FIGURE 6.

19 S ATPases function in a cooperative manner for formation of the transcription complex assembly. A, recruitment of Mediator to the GAL1 UAS is impaired in rpt5-K228R and rpt6-K195R point mutant strains. The wild type (WT) and mutant strains expressing Myc epitope-tagged Srb4p were grown and cross-linked as in Fig. 3B. Immunoprecipitation was carried out as in Fig. 3B. B, Western blot analysis is shown. The wild type and mutant strains were grown as in panel A. The whole cell extracts from the wild type and mutant strains were prepared as in the ChIP assay. The whole cell extracts were analyzed by Western blot assay using the anti-Myc and anti-histone H3 antibodies against Myc-tagged Srb4p and histone H3, respectively. C, analysis is shown of TBP and RNA polymerase II recruitment to the GAL1 core promoter in rpt5-K228R, rpt6-K195R, and wild type strains.
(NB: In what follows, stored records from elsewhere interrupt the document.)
Lemma cell_entry (a : array2) (r c i j : nat) :
  rect a r c → (i < r)%nat → (j < c)%nat → cell a i j = Some (entry a i j).
Proof.
  intros H Hi Hj. destruct (rect_lookup_lt a r c i H Hi) as (row & Hrow & Hlen).
  unfold cell. rewrite Hrow. simpl. rewrite (entry_lookup _ _ _ _ Hrow).
  destruct (lookup_lt_is_Some_2 row j) as [v Hv]; [lia|].
  by rewrite Hv, (nth_lookup_Some _ _ _ _ Hv).
Qed.

Lemma concat_fmap {A B : Type} (f : A → B) (l : list (list A)) :
  f <$> concat l = concat ((λ r : list A, f <$> r) <$> l).
Proof. induction l as [|r l IH]; simpl; [done|]. by rewrite fmap_app, IH. Qed.

Lemma elem_of_concat {A : Type} (l : list (list A)) (x : A) :
  x ∈ concat l ↔ ∃ r, r ∈ l ∧ x ∈ r.
Proof.
  induction l as [|r l IH]; simpl.
  - split; [by intros ?%elem_of_nil|by intros (? & ?%elem_of_nil & _)].
  - rewrite elem_of_app, IH. split.
    + intros [H|(r' & Hr' & H)]; [exists r; split; [left|done]|].
      exists r'. split; [by right|done].
    + intros (r' & [->|Hr']%elem_of_cons & H); [by left|]. right. by exists r'.
Qed.

Lemma elem_of_concat_imap {A B : Type} (f : nat → A → list B) (l : list A) (x : B) :
  x ∈ concat (imap f l) ↔ ∃ i y, l !! i = Some y ∧ x ∈ f i y.
Proof.
  revert f. induction l as [|a l IH]; intros f.
  - simpl. split; [by intros ?%elem_of_nil|by intros (?&?&?&?)].
  - rewrite imap_cons. simpl. rewrite elem_of_app, IH. split.
    + intros [H|(i & y & Hy & H)]; [by exists 0%nat, a|by exists (S i), y].
    + intros ([|i] & y & Hy & H); simpl in Hy.
      * injection Hy as ->. by left.
      * right. by exists i, y.
Qed.

Lemma zip_fmap {A B C : Type} (f : A → B) (g : A → C) (l : list A) :
  zip (f <$> l) (g <$> l) = (λ x, (f x, g x)) <$> l.
Proof.
  induction l as [|x l IH]; [done|]. rewrite !fmap_cons. simpl. by f_equal.
Qed.

(** ** Writing ones at the relative maxima *)

Lemma cell_put {A : Type} (a : list (list A)) (i' j' i j : nat) (v : A) :
  cell (alter (λ row, <[j' := v]> row) i' a) i j
  = (λ u, if decide ((i', j') = (i, j)) then v else u) <$> cell a i j.
Proof.
  unfold cell. rewrite list_lookup_alter.
  destruct (decide (i' = i)) as [->|Hi].
  - destruct (a !! i) as [row|]; simpl; [|done].
    rewrite list_lookup_insert.
    destruct (decide (j' = j)) as [->|Hj].
    + destruct (row !! j) eqn:E; simpl.
      * rewrite decide_True by (split; [done|by eapply lookup_lt_Some]).
        by rewrite decide_True.
      * rewrite decide_False; [done|]. intros [_ Hlt%lookup_lt_is_Some].
        rewrite E in Hlt. by apply is_Some_None in Hlt.
    + rewrite decide_False by (by intros [? _]).
      destruct (row !! j); simpl; [|done]. rewrite decide_False; congruence.
  - destruct (a !! i ≫= λ row, row !! j); simpl; [|done].
    rewrite decide_False; congruence.
Qed.

Lemma cell_index_put (cs : list (nat * nat)) (a : array2) (v : Q) (i j : nat) :
  cell (foldl (λ acc ij, alter (λ row, <[ij.2 := v]> row) ij.1 acc) a cs) i j
  = (λ u, if decide ((i, j) ∈ cs) then v else u) <$> cell a i j.
Proof.
  revert a. induction cs as [|[i' j'] cs IH]; intros a; simpl.
  - by destruct (cell a i j).
  - rewrite IH, cell_put.
    destruct (cell a i j); [|done]. cbn [fmap option_fmap option_map]. f_equal.
    destruct (decide ((i, j) ∈ cs)) as [Hin|Hin].
    + rewrite decide_True; [done|by right].
    + destruct (decide ((i', j') = (i, j))) as [E|E].
      * rewrite decide_True; [done|]. rewrite E. left.
      * rewrite decide_False; [done|].
        intros [?|?]%elem_of_cons; [congruence|done].
Qed.

Lemma lens_index_put (cs : list (nat * nat)) (a : array2) (v : Q) :
  lens (foldl (λ acc ij, alter (λ row, <[ij.2 := v]> row) ij.1 acc) a cs) = lens a.
Proof.
  revert a. induction cs as [|[i' j'] cs IH]; intros a; simpl; [done|].
  rewrite IH. unfold lens. apply list_eq. intros i.
  rewrite !list_lookup_fmap, list_lookup_alter.
  destruct (decide (i' = i)) as [->|]; [|done].
  destruct (a !! i); simpl; [|done]. by rewrite length_insert.
Qed.

Lemma elem_of_nonzero_row (row : list bool) (k j : nat) :
  j ∈ nonzero_row k row ↔ (k ≤ j)%nat ∧ row !! (j - k)%nat = Some true.
Proof.
  revert k. induction row as [|b row IH]; intros k; simpl.
  - split; [by intros ?%elem_of_nil|by intros [_ ?]].
  - rewrite elem_of_app, IH. split.
    + intros [Hj|[Hle Hj]].
      * destruct b; [|by apply elem_of_nil in Hj].
        apply list_elem_of_singleton in Hj as ->. split; [lia|].
        by replace (k - k)%nat with 0%nat by lia.
      * split; [lia|]. by replace (j - k)%nat with (S (j - S k)) by lia.
    + intros [Hle Hj]. destruct (decide (j = k)) as [->|Hne].
      * left. replace (k - k)%nat with 0%nat in Hj by lia. simpl in Hj.
        injection Hj as ->. left.
      * right. split; [lia|].
        by replace (j - k)%nat with (S (j - S k)) in Hj by lia.
Qed.

(** [np.nonzero] lists exactly the true cells. *)
Lemma elem_of_nonzero_cells (b : list (list bool)) (i j : nat) :
  (i, j) ∈ nonzero_cells b ↔ cell b i j = Some true.
Proof.
  unfold nonzero_cells, cell. rewrite elem_of_concat_imap. split.
  - intros (i' & row & Hrow & Hin).
    apply list_elem_of_fmap in Hin as (j' & [= -> ->] & Hj).
    apply elem_of_nonzero_row in Hj as [_ Hj].
    rewrite Hrow. simpl. by rewrite Nat.sub_0_r in Hj.
  - intros H. destruct (b !! i) as [row|] eqn:Hrow; simpl in H; [|done].
    exists i, row. split; [done|]. apply list_elem_of_fmap. exists j.
    split; [done|]. apply elem_of_nonzero_row. split; [lia|].
    by rewrite Nat.sub_0_r.
Qed.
The wild type and point mutant strains were grown and cross-linked as in panel A. Immunoprecipitation was performed as in Fig. 4A. D, Western blot analysis is shown. rpt5-K228R and rpt6-K195R point mutant and wild type strains were grown as in panel A. The whole cell extracts from the wild type and mutant strains were prepared as in the ChIP assay. The whole cell extracts were analyzed by Western blot assay using the anti-TBP and anti-histone H3 antibodies against TBP and histone H3, respectively. E, 19 S ATPases are essential for the PIC formation at the GAL7 and GAL10 promoters. The wild type and 19 S ATPase point mutants were grown and cross-linked as in panel C. Immunoprecipitation was carried out as in panel C. The primer pairs located at the core promoters of the GAL7 and GAL10 genes were used for PCR analysis of the immunoprecipitated DNA samples. F, analysis is shown of RNA polymerase II recruitment to the ACT1 core promoter in the wild type and rpt5-K228R and rpt6-K195R point mutant strains. The wild type and mutant strains were grown and cross-linked as in panel C. Immunoprecipitation was carried out as in panel C.